Sunday, September 08, 2013


My eyes snap open, so sudden and unexpected that I call out to see why she woke me. Then I remember I live by myself. The clock reads 1:08 a.m. Time to walk.

There is no fog tonight but plenty of voices in the air and in my head. I can hear the echoes of the workday, the too-bright conversations about things that seem Very Important when we're in the middle of the madness — keeping the talent on-time, staying in contact via IFB. Right now they feel as slight as a Krewella track — lots of bombast, very little depth or resonance.

"It's a good thing I don't have a life," I joked to someone at work the other day, and it would be funny ha-ha if it wasn't so funny strange and true. I'm just coming off a 20-hour workday bookended with only a couple hours of sleep. This can't be healthy. The no-life part of my little joke makes me realize it doesn't matter if this pace is crushing me. My social calendar is as empty as the streets I walk. I'm a tough sumbitch anyway; it will take more than a few long days at the Paragraph Factory to knock me out.

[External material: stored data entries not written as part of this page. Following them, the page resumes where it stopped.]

(** * Atoms core: the [Atom] entity (atoms_core/entities/atom.py)

    A shallow embedding of the [Atom] class: construction, the manifest
    (from_dict / load / to_dict / save), command synthesis
    (generate_command and its three back ends), rename and the bind-mount
    setters and properties, with the theorems of its specification.

    Python values that reach an Atom from a manifest are dynamically typed,
    so the fields fed by [from_dict] hold a [pyval]; exceptions are results
    of a state-and-exception monad over the outside world (files, process
    environment, clock, temporary names). *)

From Stdlib Require Import Ascii.
From stdpp Require Import base option strings pretty list gmap.

Open Scope string_scope.
Open Scope list_scope.
Set Warnings "-register-all".

(** ** Python values *)

(** The values a manifest or a caller puts into an Atom: [None], [bool],
    [str], [list], [tuple] and [dict] with [str] keys (insertion ordered).
    Numbers are left out: the class never computes with one. *)
Inductive pyval : Type :=
  | PyNone
  | PyBool (b : bool)
  | PyStr (s : string)
  | PyList (l : list pyval)
  | PyTuple (l : list pyval)
  | PyDict (d : list (string * pyval)).

Definition pydict : Type := list (string * pyval).

(** [x is None] *)
Definition is_None (v : pyval) : bool :=
  match v with PyNone => true | _ => false end.

(** [bool(x)]: the truth value Python gives [x] in [if x], [x or y]. *)
Definition truthy (v : pyval) : bool :=
  match v with
  | PyNone => false
  | PyBool b => b
  | PyStr s => negb (String.eqb s "")
  | PyList l | PyTuple l => match l with [] => false | _ => true end
  | PyDict d => match d with [] => false | _ => true end
  end.

(** [x or y] *)
Definition py_or (x y : pyval) : pyval := if truthy x then x else y.

(** ** Exceptions and the module's names *)

Inductive exn : Type :=
  | NameError (name : string)
  | AttributeError (attr : string)
  | TypeError (what : string)
  | KeyError (key : string)
  | FileNotFoundError (path : string)
  | JSONDecodeError
  | Raised (cls : string) (args : list pyval).

Inductive result (A : Type) : Type :=
  | Ok (a : A)
  | Err (e : exn).
Arguments Ok {A} a.
Arguments Err {A} e.

(** The names the module binds at its top level: what lines 17-38 import,
    and the class itself.  A name used in a method body and bound neither
    here nor in the builtins raises [NameError] when it is evaluated. *)
Definition module_globals : list string :=
  [ "os"; "uuid"; "shutil"; "orjson"; "tempfile"; "datetime"; "importlib";
    "AtomsWrongAtomData"; "AtomsConfigFileNotFound";
    "AtomsHashMissmatchError";
    "AtomsFailToDownloadImage";
    "AtomsUnreachableRemote"; "AtomsMisconfiguredDistribution";
    "AtomsFailToCreateContainer";
    "AtomsPathsUtils"; "AtomsImageUtils"; "AtomsDistributionsUtils";
    "CommandUtils"; "FileUtils";
    "ProotWrapper"; "ServicectlWrapper"; "DistroboxWrapper";
    "Host";
    "Atom" ].

Definition is_bound (name : string) : bool :=
  existsb (String.eqb name) module_globals.

(** The exception that [raise cls(args)] ends with. *)
Definition raised_by (cls : string) (args : list pyval) : exn :=
  if is_bound cls then Raised cls args else NameError cls.

(** ** State and exceptions *)

Definition M (S A : Type) : Type := S → result A * S.

Definition ret {S A} (a : A) : M S A := λ s, (Ok a, s).

Definition bind {S A B} (m : M S A) (k : A → M S B) : M S B :=
  λ s, match m s with
       | (Ok a, s') => k a s'
       | (Err e, s') => (Err e, s')
       end.

Definition throw {S A} (e : exn) : M S A := λ s, (Err e, s).

Definition raise_ {S A} (cls : string) (args : list pyval) : M S A :=
  throw (raised_by cls args).

Definition gets {S A} (f : S → A) : M S A := λ s, (Ok (f s), s).

Definition modify {S} (f : S → S) : M S unit := λ s, (Ok tt, f s).

(** [try: m except FileNotFoundError: h] *)
Definition except_FileNotFoundError {S A} (m : M S A) (h : M S A) : M S A :=
  λ s, match m s with
       | (Err (FileNotFoundError _), s') => h s'
       | r => r
       end.

Definition of_result {S A} (r : result A) : M S A := λ s, (r, s).

Notation "x <- m ;; k" := (bind m (λ x, k))
  (at level 100, m at next level, right associativity).
Notation "m ;;; k" := (bind m (λ _, k))
  (at level 100, right associativity).

(** ** Strings *)

(** [str.isspace] on one character, for code points below 256. *)
Definition isspace (c : Ascii.ascii) : bool :=
  let n := Ascii.nat_of_ascii c in
  (((9 <=? n) && (n <=? 13)) || ((28 <=? n) && (n <=? 31)) || (n =? 32)
   || (n =? 133) || (n =? 160))%nat.

Fixpoint lstrip (s : string) : string :=
  match s with
  | String c s' => if isspace c then lstrip s' else s
  | EmptyString => EmptyString
  end.

Fixpoint rstrip (s : string) : string :=
  match s with
  | String c s' =>
      let r := rstrip s' in
      if isspace c && String.eqb r "" then "" else String c r
  | EmptyString => EmptyString
  end.

(** [str.strip()] *)
Definition strip (s : string) : string := rstrip (lstrip s).

(** [os.path.join(a, b)] of posixpath. *)
Definition startswith_sep (s : string) : bool :=
  match s with String c _ => Ascii.eqb c "/"%char | _ => false end.

Fixpoint endswith_sep (s : string) : bool :=
  match s with
  | String c EmptyString => Ascii.eqb c "/"%char
  | String _ s' => endswith_sep s'
  | EmptyString => false
  end.

Definition os_path_join (a b : string) : string :=
  if startswith_sep b then b
  else if String.eqb a "" || endswith_sep a then a +:+ b
  else a +:+ "/" +:+ b.

(** ** Dictionaries *)

Fixpoint dict_lookup (k : string) (d : pydict) : option pyval :=
  match d with
  | [] => None
  | (k', v) :: d' => if String.eqb k k' then Some v else dict_lookup k d'
  end.

(** [d.get(k)] *)
Definition dict_get (d : pydict) (k : string) : pyval :=
  default PyNone (dict_lookup k d).

(** [d[k]] *)
Definition dict_getitem (d : pydict) (k : string) : result pyval :=
  match dict_lookup k d with
  | Some v => Ok v
  | None => Err (KeyError k)
  end.

(** [k in d] *)
Definition dict_contains (k : string) (d : pydict) : bool :=
  match dict_lookup k d with Some _ => true | None => false end.

(** [d[k] = v] *)
Fixpoint dict_setitem (k : string) (v : pyval) (d : pydict) : pydict :=
  match d with
  | [] => [(k, v)]
  | (k', v') :: d' =>
      if String.eqb k k' then (k, v) :: d' else (k', v') :: dict_setitem k v d'
  end.

(** What iterating over a value yields, as in [mounts += x]. *)
Definition py_iter (v : pyval) : result (list pyval) :=
  match v with
  | PyList l | PyTuple l => Ok l
  | PyStr s => Ok (List.map (λ c, PyStr (String c "")) (String.list_ascii_of_string s))
  | PyDict d => Ok (List.map (λ kv, PyStr kv.1) d)
  | PyNone => Err (TypeError "'NoneType' object is not iterable")
  | PyBool _ => Err (TypeError "'bool' object is not iterable")
  end.

(** ** The outside world *)

(** orjson is taken up to the concrete syntax of JSON: [Json v] is a file
    whose text is the JSON document of the value [v], [Text s] a file whose
    text [s] is not a JSON document.  JSON has arrays only, so [dumps]
    writes a tuple as an array and [loads] reads every array as a list. *)
Inductive file : Type :=
  | Json (v : pyval)
  | Text (s : string).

"Fuck, yeah," I say out loud, startling a couple of people standing in an open garage. One of them palms the glass pipe. I'm half-tempted to ask if I can join in, but that life is history, something I used to know. Besides, it would only make the voices in my head a little louder. They're already at a Katy Perry roar. I don't need them to be any more insistent.

"I used to sleep at night," I tell the stars. Like a fucking baby, I did, and I didn't need a needle to make it happen. Hokey it may sound, but there is truth in the notion that love conquers all, including insomnia and addiction. The conqueror may be gone but so is the addict — life in balance. A little night restlessness is a small price to pay for cleanliness. I keep walking.

I don't know why I'm awake and I don't where I'm going but I can't seem to stop. I keep telling myself the exercise will do me some good and keep me from getting fat — yes, I have major issues with that one — and it prevents me from thinking too much about the four walls.

Before I know it I have walked three-and-a-half miles and it's close to 3 a.m. I climb the stairs to my apartment, certain I will be asleep before I can reach my pillow. I spend the next three hours looking out the window, waiting for the sun to rise. When it does I close my eyes and wake up in dreamland.